In the wake of mounting bad loans and bank frauds, the Central Vigilance Commission (CVC) has for the first time come out with an analysis of the top 100 banking frauds, including those in the jewellery and aviation sectors. The probity watchdog is learnt to have shared its findings, compiled on bank frauds as on March 2017, with the Reserve Bank of India (RBI), Enforcement Directorate (ED) and Central Bureau of Investigation (CBI) among others, officials said.
As many as 31 individuals accused of fraud and economic offences are wanted by ED and CBI. Among the prominent names are Vijay Mallya, who owes around Rs 9,000 crore to a group of banks; Nirav Modi, and his uncle Mehul Choksi, named in the Rs 12,636-crore fraud at Punjab National Bank; Jatin Mehta of Winsome Diamonds, who owes around Rs 7,000 crore and Sterling Biotech Ltd directors Chetan Jayantilal Sandesara and Nitin Jayantilal Sandesara for alleged bank fraud of Rs 5,000 crore.
CVC analysis focussed on the modus operandi, amount involved, type of lending (viz. consortium or individual), anomalies observed, loopholes that facilitated perpetration of the fraud concerned and the systemic improvements required to plug the gaps in the system and procedures. The frauds were classified and analysed for 13 sectors including gem and jewellery, manufacturing and industry, agro, media, aviation, service and project, discounting of cheques, trading, information technology, export business, fixed deposits, demand loan and letter of comfort.

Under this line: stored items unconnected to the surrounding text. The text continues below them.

(* ===== verification/KernelShare.v ===== *)
(** * The decode kernel-share audit

    Model of [audit] of [scripts/audit_decode_kernel_share.py], from the streamed
    events of the traces to the two verdicts.  Floats are exact rationals and
    [round] is to even on them; a non-finite number in a trace reads as an error.
    The launch geometry that is only reported (registers, shared memory, grid,
    block, limiting factor) and the per-graph table are not kept. *)
From Stdlib Require Import ZArith QArith Qround Qabs Lqa Lia String Ascii.
From stdpp Require Import base list strings numbers sorting sets.
From S2P Require Import Prelude PyStr PyNum PyDict Stats PyJson TraceStream KernelTimeline.
#[local] Open Scope string_scope.
#[local] Open Scope nat_scope.

(** ** Names *)

(** [re.compile("a.*b", re.I).search]: [a], and [b] later on the same line. *)
Fixpoint then_on_line (a b s : string) : bool :=
  (String.prefix a s && str_in b (before newline (drop_str (String.length a) s))) ||
  match s with String _ t => then_on_line a b t | EmptyString => false end.

Definition any_in (names : list string) (s : string) : bool := existsb (fun n => str_in n s) names.

(** [FAMILIES], on the lower-case name; the first that matches. *)
Definition FAMILIES : list (string * (string -> bool)) := [
  ("fused_moe", any_in ["exl3_moe"]);
  ("grouped_fat_moe", any_in ["fm_gateup"; "fm_down"; "fm_gather"]);
  ("sparse_mla", fun s => then_on_line "sparse" "mla" s || then_on_line "mla" "sparse" s || then_on_line "flashinfer" "mla" s);
  ("kda", any_in ["fused_recurrent_kda"; "chunk_kda"; "causal_conv1d"; "delta_rule"]);
  ("attention", any_in ["flash_attn"; "fmha"; "attention"; "paged_attention"; "flash_fwd"]);
  ("gemm", any_in ["cutlass"; "gemm"; "sgemm"; "matmul"; "nvjet"; "cublas"]);
  ("collective", any_in ["nccl"])].

Definition classify (name : string) : string :=
  match List.find (fun f => f.2 (lower name)) FAMILIES with
  | Some f => f.1
  | None => "other"
  end.

(** A run of digits at the head of [s]. *)
Definition leading_digits (s : string) : string := (digits s).1.

(** [rank\d+|worker\d+] at the head of [s]. *)
Definition rank_here (s : string) : option string :=
  let at_word w := if String.prefix w s then
      let d := leading_digits (drop_str (String.length w) s) in
      if String.eqb d "" then None else Some (w ++ d)
    else None in
  match at_word "rank" with Some r => Some r | None => at_word "worker" end.

(** [re.search("(?:^|[_.])(rank\d+|worker\d+)", s)], the part behind [^]. *)
Fixpoint rank_inside (s : string) : option string :=
  match s with
  | EmptyString => None
  | String c t =>
      match (if Ascii.eqb c "_" || Ascii.eqb c "." then rank_here t else None) with
      | Some r => Some r
      | None => rank_inside t
      end
  end.

Definition rank_of (name : string) : string :=
  match rank_here name with
  | Some r => r
  | None => default name (rank_inside name)
  end.

(** ** Numbers *)

(** [_derived_occupancy]. *)
Definition _derived_occupancy (args : list (string * json)) : res (option Q) :=
  match dict_get "warps per SM" args with
  | None => Ok None
  | Some warps =>
      if negb (is_number warps) then Ok None
      else
        warps_per_sm ← to_float warps;
        if Qle_bool warps_per_sm 0 then Ok None
        else
          match dict_get "block" args with
          | Some (JList (b0 :: _)) =>
              match as_int b0, dict_get "occupancy" args with
              | Some threads, Some (JDict occ) =>
                  match dict_get "blockLimitWarps" occ ≫= as_int with
                  | Some block_limit =>
                      if (block_limit <=? 0)%Z then Ok None
                      else
                        let warps_per_block := Z.max 1 (threads / 32) in
                        let capacity := (block_limit * warps_per_block)%Z in
                        if (capacity <=? 0)%Z then Ok None
                        else Ok (Some (py_round 2 (100 * warps_per_sm / inject_Z capacity)))
                  | None => Ok None
                  end
              | _, _ => Ok None
              end
          | _ => Ok None
          end
  end.

(** [_grid_volume]: the blocks of the launch. *)
Fixpoint volume (total : Z) (grid : list json) : option Z :=
  match grid with
  | [] => Some total
  | v :: grid =>
      match as_int v with
      | Some value => if (value <=? 0)%Z then None else volume (total * value) grid
      | None => None
      end
  end.

Definition _grid_volume (args : list (string * json)) : option Z :=
  match dict_get "grid" args with
  | Some (JList (v :: grid)) => volume 1 (v :: grid)
  | _ => None
  end.

(** ** The tally *)

(** What one launch adds to the sets of its kernel's row. *)
Record facts := Facts {
  f_regs : option Z; f_smem : option Z; f_grid : option Z; f_block : option (list Z); f_occ : option Z;
  f_derived : option Q; f_limiter : option string; f_graph : option string
}.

The modus operandi of these top 100 loans has been thoroughly analysed and various loopholes or lapses have been identified. “Based on the findings, various industry specific suggestions for systemic improvement have been given in the final report, which have also been sent to the Department of Financial Services and RBI (Reserve Bank of India), in order to plug the loopholes observed by the Commission,” said Vigilance Commissioner TM Bhasin.
Bhasin said this analytical study was initiated by the commission as a preventive vigilance measure to minimise the occurrence of such type frauds in the future. “The RBI has also confirmed to the commission that inputs given by the CVC are very useful and shall be used for systemic improvements to mitigate the risks,” he said, sharing the reason behind initiating the analysis of the frauds.
The measures suggested include strengthening of standard operating procedures (SOPs) and the monitoring system, and also highlighting the role of controlling offices, so as to examine the aspect of quality of business. Giving details of the frauds in the gem and jewellery sector, the report cited different modus operandi by private companies, including inflating the valuation of diamonds with the malafide intention to avail higher credit facilities from the lenders.
It cited absence of effective mechanism in banks and certain other loopholes that led to frauds in this sector and suggested systemic changes. “The gem and jewellery sector credit facilities to these companies increased manifold within a short span of time in an effort by the banks to increase their credit dispensation. There should have been some segment related limits on such type of credit exposures,” the report suggested.
It added, “The companies deliberately inflated the valuation of diamonds with the malafide intention to avail higher credit facilities from the lenders and also to indicate the security coverage available with the lenders.
Export bills which remained unpaid on due date were purchased by the consortium Banks. Simultaneously, the disruption of the cash flow led to the devolvement of SBLCs and outstanding of cash credit remained unpaid. The group of the companies informed that as their receivables were not being realised in time due to financial difficulties of the foreign buyers; they could not meet the SBLC (Standby Letter of Credit) commitment on time.”
Among the suggestion were to ask jewellery sector units to furnish a monthly declaration to its lender banks declaring details of all transactions, financial agreement, contracts entered into by its subsidiaries with their business associates. The report further says to bring control of financers on movement of stocks. “Confidential Report (CR) on all foreign buyers should have been obtained and analysed,” it adds.